Adventure's other climbing and skiing choices were on target: "Elites" included Josune Bereziartu, the only woman in the world who is rock climbing on par with men, and Greg Hill, who last season skied 1 million vertical feet under his own power—no lifts, no choppers. (Think of the last time you climbed a couple of thousand feet on backcountry gear. Felt like a lot, didn't it? Hill climbed more than 10,000 feet on 37 separate days last winter and spring, according to Adventure.) In Adventure's "Iconoclasts" category, Michael Reardon made the list for free soloing Romantic Warrior (multipitch 5.12b) in the Needles and soloing the Palisades Traverse in 22 hours. Now that's adventurous.

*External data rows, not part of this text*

(** * Verification of the console's mock-API and OxQL chart utilities

    A shallow embedding of
      - [src/mock-api/msw/util.ts]            (pagination, role resolution,
                                               IP ranges, synthetic metrics)
      - [src/app/components/oxql-metrics/util.ts] (OxQL result shaping)
    together with the properties the specification states about them.

    Conventions of the embedding.
      - A JavaScript array is a [list]; array methods are the list
        functions of stdpp ([take], [drop], [list_find], [filter], [fmap]).
      - An integer-valued JavaScript [number] (index, limit, millisecond
        time value, value of the random walk) is a [Z]; where the source
        multiplies past 2^53, in the generator, the rounding to a double is
        written out ([to_double]).  A real-valued [number] is a rational
        [Q]: arithmetic is exact, so rounding of IEEE doubles, NaN and the
        infinities are outside the model.
      - [T | null | undefined] is [nullable T]; [T | null] is [option T].
      - A function that can throw returns [option]: [None] is the thrown
        exception.
      - The global [db] and the ambient [Date.now()] / [Math.random()] are
        explicit arguments. *)

From Stdlib Require Import ZArith QArith Qround Qminmax Qpower Lqa Lia Ascii String.
From stdpp Require Import base tactics option list sets strings pretty gmap.

Local Open Scope Z_scope.

(** ** JavaScript values *)

(** [T | null | undefined], as in [limit?: number | null]. *)
Inductive nullable (A : Type) : Type :=
  | undefined
  | null
  | val (a : A).
Arguments undefined {A}.
Arguments null {A}.
Arguments val {A} a.

(** [x || d] on a nullable number: [0], [null] and [undefined] are falsy. *)
Definition or_default (x : nullable Z) (d : Z) : Z :=
  match x with
  | val n => if n =? 0 then d else n
  | _ => d
  end.

(** Truthiness of a nullable string: only a non-empty string is truthy. *)
Definition truthy_string (x : nullable string) : option string :=
  match x with
  | val s => if decide (s = EmptyString) then None else Some s
  | _ => None
  end.

(** ** Arrays *)

Module JsArray.

(** [Array.prototype.findIndex]: index of the first match, or [-1]. *)
Definition findIndex {A} (P : A → Prop) `{∀ x, Decision (P x)}
    (l : list A) : Z :=
  match list_find P l with
  | Some (i, _) => Z.of_nat i
  | None => -1
  end.

(** Relative index of [slice]: negative counts from the end, then clamp
    into [0, len]. *)
Definition relative (len k : Z) : Z :=
  if k <? 0 then Z.max (len + k) 0 else Z.min k len.

(** [l.slice(s, e)] for integer arguments. *)
Definition slice {A} (l : list A) (s e : Z) : list A :=
  let len := Z.of_nat (length l) in
  let k := relative len s in
  let final := relative len e in
  take (Z.to_nat (final - k)) (drop (Z.to_nat k) l).

(** [l.slice(s)]: the end defaults to the length. *)
Definition slice_from {A} (l : list A) (s : Z) : list A :=
  slice l s (Z.of_nat (length l)).

(** [l[k]] for an integer [k]; [None] is [undefined]. *)
Definition at_index {A} (l : list A) (k : Z) : option A :=
  if k <? 0 then None else l !! Z.to_nat k.

End JsArray.

(** ** Pagination ([paginated], mock-api/msw/util.ts) *)

(** [I extends { id: string }]. *)
Class HasId (I : Type) := id_of : I → string.

Record PaginateOptions := {
  limit : nullable Z;
  pageToken : nullable string;
}.

Record ResultsPage (I : Type) := {
  items : list I;
  nextPage : option string;
}.
Arguments items {I} _.
Arguments nextPage {I} _.

Section Pagination.
Context {I : Type} `{HasId I}.

(** [None] is the [TypeError] of reading [.id] of [undefined] in the last
    branch. *)
Definition paginated (params : PaginateOptions) (l : list I)
    : option (ResultsPage I) :=
  let limit := or_default (limit params) 100 in
  let pageToken := pageToken params in
  let startIndex :=
    match truthy_string pageToken with
    | Some t => JsArray.findIndex (λ i, id_of i = t) l
    | None => 0
    end in
  let startIndex := if startIndex <? 0 then 0 else startIndex in
  if Z.of_nat (length l) <? startIndex then
    Some {| items := []; nextPage := None |}
  else if Z.of_nat (length l) <=? limit + startIndex then
    Some {| items := JsArray.slice_from l startIndex; nextPage := None |}
  else
    let page := JsArray.slice l startIndex (startIndex + limit) in
    match JsArray.at_index l (startIndex + limit) with
    | Some it => Some {| items := page; nextPage := Some (id_of it) |}
    | None => None
    end.

(** A client that follows the tokens: call, and while the page carries a
    token call again with it.  [fuel] bounds the number of calls; [None]
    means that a call threw or that the fuel ran out before a page came
    back with [nextPage = null]. *)
Fixpoint fetch_all (fuel : nat) (lim : nullable Z) (tok : nullable string)
    (l : list I) : option (list (ResultsPage I)) :=
  match fuel with
  | O => None
  | S fuel' =>
      match paginated {| limit := lim; pageToken := tok |} l with
      | None => None
      | Some pg =>
          match nextPage pg with
          | None => Some [pg]
          | Some t => cons pg <$> fetch_all fuel' lim (val t) l
          end
      end
  end.

(** The chained calls come to an end, the last page has a null token and
    the pages laid end to end are the collection. *)
Definition visits_each_once (lim : Z) (l : list I) : Prop :=
  ∃ fuel pages,
    fetch_all fuel (val lim) undefined l = Some pages
    ∧ concat (items <$> pages) = l
    ∧ (nextPage <$> last pages) = Some None.

(** The reading of the token as the id of the last item of the slice that
    came with it. *)
Definition token_is_last_id (params : PaginateOptions) (l : list I) : Prop :=
  ∀ pg t,
    paginated params l = Some pg → nextPage pg = Some t →
    (id_of <$> last (items pg)) = Some t.

(** The [startIndex] of [paginated] after clamping, as a position. *)
Definition start_index (tok : nullable string) (l : list I) : nat :=
  match truthy_string tok with
  | Some t =>
      match list_find (λ i, id_of i = t) l with
      | Some (i, _) => i
      | None => 0%nat
      end
  | None => 0%nat
  end.

(** The page of [L] items from position [k], with the id of the item after
    them as token. *)
Definition page_at (L : Z) (k : nat) (l : list I) : ResultsPage I :=
  {| items := take (Z.to_nat L) (drop k l);
     nextPage := id_of <$> l !! (k + Z.to_nat L)%nat |}.
(** On numbers that are not NaN, [x < y] is the negation of [y <= x]. *)
Lemma ltb_negb_leb (x y : Js.number) :
  Js.isNaN x = false -> Js.isNaN y = false ->
  (x <? y) = negb (y <=? x).
Proof.
  intros Hx Hy. rewrite ltb_spec, leb_spec. unfold SFltb, SFleb.
  rewrite (SFcompare_antisym (Prim2SF x) (Prim2SF y)).
  assert (Nx : Prim2SF x <> S754_nan).
  { intros E. apply isNaN_spec in E. congruence. }
  assert (Ny : Prim2SF y <> S754_nan).
  { intros E. apply isNaN_spec in E. congruence. }
  destruct (SFcompare (Prim2SF x) (Prim2SF y)) as [[ | | ] | ] eqn:E;
    simpl; try reflexivity.
  destruct (Prim2SF x), (Prim2SF y); simpl in E; congruence.
Qed.

Lemma leb_refl (x : Js.number) : Js.isNaN x = false -> (x <=? x) = true.
Proof.
  intros Hx. rewrite leb_spec. unfold SFleb.
  rewrite SFcompare_refl; [reflexivity|].
  intros E. apply isNaN_spec in E. congruence.
Qed.

Lemma SFmul_comm prec emax (f g : spec_float) :
  SFmul prec emax f g = SFmul prec emax g f.
Proof.
  destruct f as [s | s | | s m e], g as [t | t | | t n k]; simpl;
    try reflexivity; rewrite ?(xorb_comm s t); try reflexivity.
  now rewrite (Pos.mul_comm m n), (Z.add_comm e k).
Qed.

(** Multiplication of numbers is commutative, NaN and signed zeros
    included. *)
Lemma mul_comm (x y : Js.number) : x * y = y * x.
Proof.
  apply Prim2SF_inj. rewrite !mul_spec. apply SFmul_comm.
Qed.

(** *** Strings *)

Lemma string_ltb_negb_leb (s t : string) :
  String.ltb s t = negb (String.leb t s).
Proof.
  unfold String.ltb, String.leb. rewrite (String.compare_antisym s t).
  destruct (String.compare t s); reflexivity.
Qed.

Lemma string_leb_refl (s : string) : String.leb s s = true.
Proof.
  unfold String.leb.
  pose proof (String.compare_antisym s s) as E.
  destruct (String.compare s s); simpl in E; congruence.
Qed.

Lemma trimEnd_empty (s : string) :
  JsString.trimEnd s = EmptyString -> JsString.allWhiteSpace s = true.
Proof.
  induction s as [| c rest IH]; simpl; [reflexivity|].
  destruct (JsString.trimEnd rest) eqn:E; [|discriminate].
  destruct (JsString.isWhiteSpace c); [|discriminate].
  intros _. now rewrite IH.
Qed.

Lemma trimStart_white (s : string) :
  JsString.allWhiteSpace (JsString.trimStart s) = true -> JsString.allWhiteSpace s = true.
Proof.
  induction s as [| c rest IH]; simpl; [reflexivity|].
  destruct (JsString.isWhiteSpace c) eqn:E; simpl.
  - exact IH.
  - rewrite E. discriminate.
Qed.

Lemma trim_empty (s : string) :
  JsString.trim s = EmptyString -> JsString.allWhiteSpace s = true.
Proof.
  unfold JsString.trim. intros H.
  now apply trimStart_white, trimEnd_empty.
Qed.

(** White space holds no comma, so the comma replacement leaves it alone. *)
Lemma replaceCommas_white (s : string) :
  JsString.allWhiteSpace s = true -> JsString.replaceCommas s = s.
Proof.
  induction s as [| c rest IH]; simpl; [reflexivity|].
  intros H. apply andb_prop in H as [Hc Hrest].
  rewrite (IH Hrest).
  destruct (Ascii.eqb c ",") eqn:E; [|reflexivity].
  apply Ascii.eqb_eq in E. subst c. discriminate.
Qed.

(** *** Lists *)

Lemma countIf_split {A : Type} (p : A -> bool) (l : list A) :
  (countIf p l + countIf (fun a => negb (p a)) l = List.length l)%nat.
Proof.
  unfold countIf. induction l as [| a l IH]; simpl; [reflexivity|].
  destruct (p a); simpl; lia.
Qed.

Lemma countIf_le {A : Type} (p : A -> bool) (l : list A) :
  (countIf p l <= List.length l)%nat.
Proof.
  pose proof (countIf_split p l). lia.
Qed.

Lemma countIf_all {A : Type} (p : A -> bool) (l : list A) :
  (countIf p l =? List.length l)%nat = forallb p l.
Proof.
  induction l as [| a l IH]; [reflexivity|].
  unfold countIf in *. simpl. destruct (p a); simpl.
  - exact IH.
  - apply Nat.eqb_neq. pose proof (countIf_le p l). unfold countIf in *. lia.
Qed.

Lemma countIf_none {A : Type} (p : A -> bool) (l : list A) :
  (countIf p l =? 0)%nat = forallb (fun a => negb (p a)) l.
Proof.
  induction l as [| a l IH]; [reflexivity|].
  unfold countIf in *. simpl. destruct (p a); simpl; [reflexivity | exact IH].
Qed.

Lemma countIf_map {A B : Type} (f : A -> B) (p : B -> bool) (l : list A) :
  countIf p (map f l) = countIf (fun a => p (f a)) l.
Proof.
  unfold countIf. induction l as [| a l IH]; simpl; [reflexivity|].
  destruct (p (f a)); simpl; now rewrite IH.
Qed.

Lemma isNullValue_orNull (value : Value) :
  isNullValue (orNull value) = isNullValue value.
Proof. destruct value; reflexivity. Qed.

(** [?? null] changes [undefined] only, which is dropped with [null]. *)
Lemma nonNull_orNull (l : list Value) :
  filter (fun value => negb (isNullValue value)) (map orNull l)
  = filter (fun value => negb (isNullValue value)) l.
Proof.
  induction l as [| v l IH]; simpl; [reflexivity|].
  rewrite isNullValue_orNull, IH. destruct v; reflexivity.
Qed.

Lemma get_missing (row : DataRow) (column : string) :
  ~ In column (map fst row) -> get row column = inherited column.
Proof.
  induction row as [| [k v] rest IH]; simpl; [reflexivity|].
  intros H. destruct (String.eqb_spec k column) as [-> | _].
  - exfalso. apply H. now left.
  - apply IH. intros Hin. apply H. now right.
Qed.

(** A name is one that every row inherits. *)
Definition isInherited (column : string) : bool :=
  match inherited column with Undefined => false | _ => true end.

(** What a row inherits is the text of a function or of an object, never
    blank: it is not null. *)
Lemma inherited_cases (column : string) :
  inherited column = Undefined
  \/ exists text,
       inherited column = Str text /\ isNullValue (Str text) = false.
Proof.
  unfold inherited, ObjectPrototype. cbn [inheritedFrom].
  repeat (destruct (String.eqb _ column);
          [right; eexists; split; [reflexivity | vm_compute; reflexivity]|]).
  now left.
Qed.

Lemma isNullValue_inherited (column : string) :
  isNullValue (inherited column) = negb (isInherited column).
Proof.
  unfold isInherited.
  destruct (inherited_cases column) as [-> | (text & -> & Htext)];
    [reflexivity | exact Htext].
Qed.

Lemma length_zero_eqb {A : Type} (l : list A) :
  (List.length l =? 0)%nat = match l with [] => true | _ => false end.
Proof. destruct l; reflexivity. Qed.

(** *** The profile of a column *)

Lemma columnStatsOf_nonNull (rows : list DataRow) (column : string) :
  filter (fun value => negb (isNullValue value))
    (map (fun row => orNull (get row column)) rows)
  = nonNullRaw rows column.
Proof.
  unfold nonNullRaw, rawValues.
  rewrite <- (map_map (fun row => get row column) orNull).
  apply nonNull_orNull.
Qed.

Lemma columnStatsOf_dataType (rows : list DataRow) (column : string) :
  dataType (columnStatsOf rows column) = dataTypeOf (nonNullRaw rows column).
Proof.
  unfold columnStatsOf. simpl. rewrite columnStatsOf_nonNull.
  unfold dataTypeOf.
  destruct (nonNullRaw rows column) as [| v l] eqn:E; [reflexivity|].
  rewrite <- E. replace (0 <? List.length (nonNullRaw rows column))%nat with true
    by (rewrite E; reflexivity).
  fold coerces. change (fun value => isSome (toNumber value)) with coerces.
  rewrite countIf_all, countIf_none. reflexivity.
Qed.

Lemma analyzeData_normal (rows : list DataRow) (result : AnalysisResult) :
  analyzeData rows = Normal result ->
  rows <> [] /\ columnStats result = map (columnStatsOf rows) (columnsOf rows)
  /\ dateColumns result = filter (isDateColumn rows) (columnsOf rows)
  /\ rawRows result = rows.
Proof.
  unfold analyzeData. destruct rows as [| row rows]; simpl; [discriminate|].
  intros H. injection H as <-. simpl. repeat split. discriminate.
Qed.

Lemma profile_of_column (rows : list DataRow) (result : AnalysisResult)
    (profile : ColumnStats) :
  analyzeData rows = Normal result -> In profile (columnStats result) ->
  exists column, In column (columnsOf rows)
                 /\ profile = columnStatsOf rows column.
Proof.
  intros H Hin. apply analyzeData_normal in H as (_ & Hstats & _).
  rewrite Hstats in Hin. apply in_map_iff in Hin as (column & <- & Hc).
  now exists column.
Qed.

(** *** The date detector *)


(** *** The order detector *)

Lemma detectOrder_flags (values : list Value) (indices : list nat)
    (flags : OrderFlags) :
  fold_left (detectOrderStep values) indices flags
  = {| ascending :=
         ascending flags
         && forallb (fun i => negb (jsLt (valueAt values i)
                                      (valueAt values (i - 1)))) indices;
       descending :=
         descending flags
         && forallb (fun i => negb (jsLt (valueAt values (i - 1))
                                      (valueAt values i))) indices |}.
Proof.
  revert flags. induction indices as [| i indices IH]; intros [asc desc]; simpl.
  - now rewrite !andb_true_r.
  - rewrite IH. unfold detectOrderStep.
    destruct (jsLt (valueAt values i) (valueAt values (i - 1)));
      destruct (jsLt (valueAt values (i - 1)) (valueAt values i)); simpl;
      rewrite ?andb_false_r, ?andb_true_r; reflexivity.
Qed.

Lemma forallb_ext_in {A : Type} (f g : A -> bool) (l : list A) :
  (forall a, In a l -> f a = g a) -> forallb f l = forallb g l.
Proof.
  induction l as [| a l IH]; simpl; intros H; [reflexivity|].
  rewrite (H a) by now left. rewrite IH; [reflexivity|].
  intros b Hb. apply H. now right.
Qed.

Lemma forallb_map {A B : Type} (f : A -> B) (p : B -> bool) (l : list A) :
  forallb p (map f l) = forallb (fun a => p (f a)) l.
Proof.
  induction l as [| a l IH]; simpl; [reflexivity | now rewrite IH].
Qed.
Lemma merge_counts_total (items : list (string * Z)) (d : gmap string Z) :
  (∀ k, k ∈ items.*1 → is_Some (d !! k)) → ∃ d', merge_counts items d = Ok d'.
Proof.
  revert d. induction items as [|[k c] items IH]; intros d Hkeys; simpl; [by eexists |].
  unfold dict_iadd, dict_getitem.
  destruct (Hkeys k) as [v ->]; [simpl; by left |].
  apply IH. intros k' Hk'.
  destruct (decide (k = k')) as [-> | Hne].
  - rewrite lookup_insert_eq. by eexists.
  - rewrite lookup_insert_ne by done. apply Hkeys. simpl. by right.
Qed.

Lemma merge_counts_other (items : list (string * Z)) (d d' : gmap string Z) (k : string) :
  merge_counts items d = Ok d' → k ∉ items.*1 → d' !! k = d !! k.
Proof.
  revert d. induction items as [|[k0 c] items IH]; intros d; simpl.
  - by intros [= <-].
  - destruct (dict_iadd d k0 c) as [d1|] eqn:Hadd; [| done].
    apply dict_iadd_ok in Hadd as (v & Hv & ->).
    intros Hrest Hnot. apply not_elem_of_cons in Hnot as [Hne Hnot].
    rewrite (IH _ Hrest Hnot). by rewrite lookup_insert_ne.
Qed.

Lemma map_to_list_keys (fb : gmap string Z) (k : string) :
  k ∈ (map_to_list fb).*1 ↔ k ∈ dom fb.
Proof.
  rewrite elem_of_dom, list_elem_of_fmap. split.
  - intros ([k' v] & -> & Hin%elem_of_map_to_list). by exists v.
  - intros [v Hv]. exists (k, v). split; [done | by apply elem_of_map_to_list].
Qed.

Section Fallback.
Context {W : Type} `{!OS W}.
Implicit Types (s : state W) (t : gmap string Z) (ids : gset string).

(** What a returning fallback pass did: nothing, or a second scan over
    the unmatched identifiers followed by the merge. *)
Lemma fallback_pass_inv ids t (out : string) (fallback : option string) s t' s' :
  fallback_pass ids t out fallback s = (Ok t', s') →
  ∃ u, unmatched_client_ids ids t = Ok u
       ∧ (t' = t
          ∨ ∃ dir s1 fm fmm fb s2,
              match_images_with_client_ids u dir out s1 = (Ok (fm, fmm, fb), s2)
              ∧ merge_counts (map_to_list fb) t = Ok t').
Proof.
  unfold fallback_pass. rewrite bind_unfold. unfold lift at 1.
  destruct (unmatched_client_ids ids t) as [u|e]; [| done].
  intros Hrun. exists u. split; [done |].
  destruct (path_given fallback) as [dir|]; [| left; by injection Hrun as <- _].
  destruct (bool_decide (u = ∅)); cbn [negb] in Hrun; [left; by injection Hrun as <- _ |].
  right. rewrite bind_unfold in Hrun. unfold st_write, emit in Hrun.
  rewrite bind_unfold in Hrun.
  destruct (match_images_with_client_ids u dir out _) as [[[[fm fmm] fb]|e] s2] eqn:Hm;
    [| done].
  unfold lift in Hrun.
  destruct (merge_counts (map_to_list fb) t) as [t2|e] eqn:Hmerge; [| done].
  injection Hrun as <- _. by eexists dir, _, fm, fmm, fb, s2.
Qed.

End Fallback.

(** C8: a fallback pass that returns leaves every nonzero count of the
    primary tally as it was.  Its target set [u] holds exactly the
    identifiers of the client set whose primary count is zero, and only
    counts of members of [u] can differ after the merge. *)
Theorem fallback_pass_keeps_matched {W : Type} `{!OS W} (client_ids : gset string)
    (primary : gmap string Z) (output_folder : string) (fallback_images_dir : option string)
    (s : state W) (merged : gmap string Z) :
  (fallback_pass client_ids primary output_folder fallback_images_dir s).1 = Ok merged →
  ∃ u, unmatched_client_ids client_ids primary = Ok u
       ∧ (∀ cid, cid ∈ u ↔ cid ∈ client_ids ∧ primary !! cid = Some 0%Z)
       ∧ (∀ cid n, primary !! cid = Some n → n ≠ 0%Z → merged !! cid = Some n)
       ∧ (∀ cid, merged !! cid ≠ primary !! cid → cid ∈ u).
Proof.
  destruct (fallback_pass client_ids primary output_folder fallback_images_dir s)
    as [r s'] eqn:Hrun.
  simpl. intros ->.
  apply fallback_pass_inv in Hrun as (u & Hu & Hcases). exists u.
  destruct (unmatched_client_ids_ok _ _ _ Hu) as [_ Hzero].
  assert (∀ cid, cid ∉ u → merged !! cid = primary !! cid) as Hsame.
  { intros cid Hnot.
    destruct Hcases as [-> | (dir & s1 & fm & fmm & fb & s2 & Hscan & Hmerge)]; [done |].
    apply (merge_counts_other _ _ _ _ Hmerge).
    rewrite map_to_list_keys. apply match_images_dom in Hscan as [Hsub _].
    intros Hin. apply Hnot, Hsub, Hin. }
  split_and!; [done | done | |].
  - intros cid n Hn Hnz. rewrite Hsame; [done |].
    intros [_ Hz]%Hzero. congruence.
  - intros cid Hdiff. destruct (decide (cid ∈ u)) as [Hin | Hnot]; [done |].
    by destruct Hdiff; apply Hsame.
Qed.

Lemma fallback_pass_keeps_matched_witness :
  ({[ "00000000001" := 1%Z; "00000000022" := 1%Z ]} : gmap string Z) !! "00000000022"
    = Some 1%Z.
Proof.
  destruct (fallback_pass_keeps_matched {[ "00000000001"; "00000000022" ]}
              {[ "00000000001" := 0%Z; "00000000022" := 1%Z ]} "out" (Some "more")
              (MemFS.start scenario4)
              {[ "00000000001" := 1%Z; "00000000022" := 1%Z ]})
    as (u & _ & _ & Hkeep & _).
  - vm_compute. reflexivity.
  - apply (Hkeep "00000000022" 1%Z); [vm_compute; reflexivity | discriminate].
Defined.

(** C10: when the unmatched identifiers [u] could be computed from the
    primary tally and the second scan over [u] returned, the keys of the
    fallback tally are keys of the primary tally, so the merge returns
    without a missing key.  The unmatched identifiers are drawn from the
    client set, and the keys of the fallback tally are exactly [u] when the
    fallback directory exists. *)
Theorem fallback_merge_finds_every_key {W : Type} `{!OS W} (client_ids : gset string)
    (output_folder fallback_dir : string) (s2 : state W)
    (fmatched fmismatched : list string)
    (primary fallback : gmap string Z) (u : gset string) :
  unmatched_client_ids client_ids primary = Ok u →
  (match_images_with_client_ids u fallback_dir output_folder s2).1
    = Ok (fmatched, fmismatched, fallback) →
  dom fallback ⊆ dom primary
  ∧ (∃ merged, merge_counts (map_to_list fallback) primary = Ok merged)
  ∧ u ⊆ client_ids
  ∧ (os_path_exists fallback_dir (world s2) = true → dom fallback = u).
Proof.
  intros Hu.
  destruct (match_images_with_client_ids u fallback_dir output_folder s2)
    as [r s3] eqn:Hscan.
  simpl. intros ->.
  apply match_images_dom in Hscan as [Hsub Hex].
  apply unmatched_client_ids_ok in Hu as [Hkeys Hzero].
  assert (u ⊆ client_ids) as Hu_sub by (intros cid [Hin _]%Hzero; done).
  assert (dom fallback ⊆ dom primary) as Hdom by (etrans; [done | by etrans]).
  split_and!; [done | | done | done].
  apply merge_counts_total. intros k Hk%map_to_list_keys.
  by apply elem_of_dom, Hdom.
Qed.

Lemma fallback_merge_finds_every_key_witness :
  dom ({[ "00000000001" := 1%Z ]} : gmap string Z)
    ⊆ dom ({[ "00000000001" := 0%Z; "00000000022" := 1%Z ]} : gmap string Z)
  ∧ ∃ merged,
      merge_counts (map_to_list ({[ "00000000001" := 1%Z ]} : gmap string Z))
        {[ "00000000001" := 0%Z; "00000000022" := 1%Z ]} = Ok merged.
Proof.
  destruct (fallback_merge_finds_every_key {[ "00000000001"; "00000000022" ]}
              "out" "more" (MemFS.start scenario4) ["1_x.jpg"] ["22_y.jpg"]
              {[ "00000000001" := 0%Z; "00000000022" := 1%Z ]}
              {[ "00000000001" := 1%Z ]} {[ "00000000001" ]})
    as (Hdom & Hmerge & _).
  - vm_compute. reflexivity.
  - vm_compute. reflexivity.
  - exact (conj Hdom Hmerge).
Defined.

It's too bad because Adventure magazine usually gets it right with climbing stories, especially in the last couple of years. This same issue includes a decent reporting job by Dan Duane (marred by a few factual errors) on the Tomaz Humar helicopter rescue in August and its aftermath, and the magazine often features good investigative essays by David Roberts. In mountaineering and skiing alone, Adventure could have chosen from half a dozen other superb exploits this year to find its "Adventurer of the Year." Selecting Viesturs—as accomplished as he may be—only reinforces an unfortunate truth in mainstream journalism: The more famous you are, the more the media love you.

5 comments:

Anonymous said...

Dougald,

I admire your work and enjoy your blog, but I think that you miss the point about Ed Viesturs. His honor recognizes years of effort in the detah zone without 0's. Pehaps you have climbed an 8,000er without oxygen, but your comments make it sound as though you are not really acknowledging the true dangers...For Ed to complete this tick list is truly inspiring

Dougald said...

Mountaineering at altitude is incredibly demanding—and my own track record on high mountains is pitiful, so I have a lot of respect for people who are good at it. Viesturs deserves high marks for his skill and perserverance over 16 years of climbing in dangerous terrain. My point is only that, as the 12th man to hit this mark, he doesn't deserve to be called "adventurer of the year." True adventure, I think, requires breaking new ground. Just looking at climbers, how about Steve House, for his alpine-style ascent of the Rupal Face on Nanga Parbat? Or Tommy Caldwell, for two El Cap free routes in a day? Or Ermanno Salvaterra, for his third new route on Cerro Torre, completed alpine-style at age 50 (admittedly, a climb that happened much too late in Adventure's production schedule to make that list). If I had to pick from the people cited in Adventure's article, I'd give the title to Ellen MacArthur, the 29-year-old Brit who sailed around the world alone in 71 days—only the fifth person ever to do the solo circumnavigation by sail, and she broke the record by more than a day.

Spinner said...

I guess it depends on what the definition of "adventure" is. An adventure could be loosely defines as a "hazardous journey", in which case my morning commute should be considered. The purely academic definition --something where the outcome is uncertain--- much more narrowly defines what adventure is. I think it was Edward Abbey who said it wasn't wilderness unless there was something in it that could eat you--maybe it isn't adventure unless thae outcome is in doubt.

Anonymous said...

Uncertainty is, indeed, integral to adventure. As is context. One man's dream climb could be another fellow's three hour solo. Ed Viesturs feat, while impressive, is neither on the cutting edge of alpinism nor 'adventure.'

Mike said...

I think the entire argument points to the stupidity of a title such as "Adventurer of the Year." I'd rather see these mags focus more on the adventure and less on the adventurer. Viesturs' accomplishment is impressive and deserving of recognition. However, my own 17 hour epic on the north ridge of Lone Pine Peak, towing an idiotic partner and fighting leg cramps due to too much Thanksgiving turkey certainly deserved a mention. Maybe next year.